Meus olhos se encheram de lágrimas de uma maneira tão rápida que eu mal pude me dar conta delas antes de derramar a primeira. Merda, tudo o que eu não quis acreditar quando ouvi de Aali foi jogado na minha cara por um papel.

Ela está com o coração tranquilo, e... por mais que eu não creia tanto assim nessas coisas de céu e inferno, se isso existe, o céu todinho é dela! Acho que Deus deixou ela aqui aquela outra vez, porque eu precisava conhecer a força e vocês precisavam colecionar mais memórias... Assinado, Maria.

– Ela se vai, não é? - minha voz soou tão diferente do habitual que, por um momento, esqueci eu é quem tinha falado.

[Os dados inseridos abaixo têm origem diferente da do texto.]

(** * ReplayChatCompletionClient

    A shallow embedding of
    [autogen_ext/models/replay/_replay_chat_completion_client.py]:
    a chat completion client that replays a fixed list of responses,
    with word-count token accounting and a simulated streaming mode. *)

From Stdlib Require Import String Ascii Bool ZArith NArith Lia List.
Import ListNotations.

Local Open Scope Z_scope.

(** ** Python strings and [str.split()] *)

(** A Python [str] is a sequence of Unicode code points. *)
Definition char := N.
Definition str := list char.

(** ASCII literals, for the examples. *)
Definition py (s : string) : str := map N_of_ascii (list_ascii_of_string s).

Definition SPACE : char := 32%N.

(** [str.isspace] on one code point: the code points CPython treats as
    whitespace, which are the separators of [str.split()] without
    arguments. *)
Definition is_space (ch : char) : bool :=
  existsb (N.eqb ch)
    [9; 10; 11; 12; 13; 28; 29; 30; 31; 32; 133; 160; 5760;
     8232; 8233; 8239; 8287; 12288]%N
  || ((8192 <=? ch)%N && (ch <=? 8202)%N).

(** [split_from word s] scans [s] from left to right; [word] is the run of
    non-whitespace code points read since the last separator. Runs of
    whitespace separate words and produce no empty word. *)
Fixpoint split_from (word s : str) : list str :=
  match s with
  | [] => match word with [] => [] | _ :: _ => [word] end
  | ch :: rest =>
      if is_space ch then
        match word with
        | [] => split_from [] rest
        | _ :: _ => word :: split_from [] rest
        end
      else split_from (word ++ [ch]) rest
  end.

(** [s.split()] *)
Definition split (s : str) : list str := split_from [] s.

(** [" ".join(words)] *)
Fixpoint join (words : list str) : str :=
  match words with
  | [] => []
  | [w] => w
  | w :: ws => w ++ SPACE :: join ws
  end.

(** [len(l)] as a Python integer. *)
Definition len {A : Type} (l : list A) : Z := Z.of_nat (length l).

(** [enumerate(l)], counting from [i]. *)
Fixpoint enumerate_from {A : Type} (i : nat) (l : list A) : list (nat * A) :=
  match l with
  | [] => []
  | x :: l' => (i, x) :: enumerate_from (S i) l'
  end.

Definition enumerate {A : Type} (l : list A) : list (nat * A) :=
  enumerate_from 0 l.

(** ** Exceptions and log records *)

Inductive Error :=
| ValueError (msg : string)
| IndexError.
Lemma separationLoop_bounded (pos : R * R) (selfId : string) (radius : R)
    (entries : list (string * (R * R))) :
  0 < radius ->
  forall sep, exists s,
    Steering.separationLoop pos entries selfId radius sep = Some s /\
    Rabs (fst s - fst sep)
    <= 0.018 * INR (List.length
                      (List.filter (fun e => negb (String.eqb (fst e) selfId))
                         entries)) /\
    Rabs (snd s - snd sep)
    <= 0.018 * INR (List.length
                      (List.filter (fun e => negb (String.eqb (fst e) selfId))
                         entries)).
Proof.
  intro Hr. induction entries as [|[id p2] rest IH]; intro sep.
  - exists sep. split; [reflexivity|]. simpl.
    replace (fst sep - fst sep) with 0 by ring.
    replace (snd sep - snd sep) with 0 by ring.
    rewrite Rabs_R0. split; lraR.
  - cbn [Steering.separationLoop List.filter fst].
    destruct (String.eqb id selfId); cbn [negb]; [apply IH|].
    cbn [List.length]. rewrite S_INR.
    set (k := INR (List.length
                     (List.filter (fun e => negb (String.eqb (fst e) selfId))
                        rest))) in *.
    assert (Hweak : forall s : R * R,
               Rabs (fst s - fst sep) <= 0.018 * k /\
               Rabs (snd s - snd sep) <= 0.018 * k ->
               Rabs (fst s - fst sep) <= 0.018 * (k + 1) /\
               Rabs (snd s - snd sep) <= 0.018 * (k + 1)).
    { intros s [H1 H2]. split; lraR. }
    destruct (Rlt_dec _ (radius * radius)) as [Hlt|_].
    2:{ destruct (IH sep) as (s & E & Hb). exists s. split; [exact E|].
        apply Hweak. exact Hb. }
    destruct (Rlt_dec 0.0001 _) as [Hd|_].
    2:{ destruct (IH sep) as (s & E & Hb). exists s. split; [exact E|].
        apply Hweak. exact Hb. }
    rewrite fsqrt_sumsq. cbn [mbind option_bind].
    set (ox := fst pos - fst p2) in *. set (oz := snd pos - snd p2) in *.
    assert (Hs : 0 < sqrt (ox * ox + oz * oz)) by (apply sqrt_lt_R0; lraR).
    assert (Hdd : sqrt (ox * ox + oz * oz) * sqrt (ox * ox + oz * oz)
                  = ox * ox + oz * oz) by (apply sqrt_sqrt; lraR).
    set (d := sqrt (ox * ox + oz * oz)) in *.
    rewrite (fdiv_nonzero 1 d) by lraR.
    rewrite (fdiv_nonzero d radius) by lraR.
    cbn [mbind option_bind].
    destruct (IH (fst sep + ox * (1 / d) * ((1.0 - d / radius) * 0.018),
                  snd sep + oz * (1 / d) * ((1.0 - d / radius) * 0.018)))
      as (s & E & Hx & Hz).
    exists s. split; [exact E|]. cbn [fst snd] in Hx, Hz.
    assert (Px : Rabs (ox * (1 / d) * ((1.0 - d / radius) * 0.018)) <= 0.018)
      by (apply (push_small ox oz d radius); lraR).
    assert (Pz : Rabs (oz * (1 / d) * ((1.0 - d / radius) * 0.018)) <= 0.018)
      by (apply (push_small oz ox d radius); lraR).
    split.
    + replace (fst s - fst sep)
        with ((fst s - (fst sep + ox * (1 / d) * ((1.0 - d / radius) * 0.018)))
              + ox * (1 / d) * ((1.0 - d / radius) * 0.018)) by ring.
      eapply Rle_trans; [apply Rabs_triang|]. lraR.
    + replace (snd s - snd sep)
        with ((snd s - (snd sep + oz * (1 / d) * ((1.0 - d / radius) * 0.018)))
              + oz * (1 / d) * ((1.0 - d / radius) * 0.018)) by ring.
      eapply Rle_trans; [apply Rabs_triang|]. lraR.
Qed.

– Meu bem, no fundo, ela sempre soube e sempre nos avisou sobre isso... Eu gosto disso? Não! Eu definitivamente não gosto disso! Mas ela está sofrendo. Aali não conseguiu segurar a sobrinha por mais de dez minutos. O melhor que podemos fazer por ela e por nós também! É aproveitar cada último segundo. Inclusive, eu quero ir embora.

O botão que fica lado da sua cama apitou. Camila vai cometer uma loucura...

– Algum problema, senhora? - A voz de uma mulher soou pelo quarto.

– Em quanto tempo eu saio daqui?

O sapato emborrachado da mulher fez com que eu pudesse a rastrear sem dificuldade alguma pelo quarto e, pelos meus cálculos, ela parou ao lado da cama da minha mulher.

– Segundo isso aqui. - bateu em algo duro que fez um som nítido. – Depois de amanhã.

– Pois então, me traga um daqueles papéis de responsabilidade! Eu quero ir embora agora.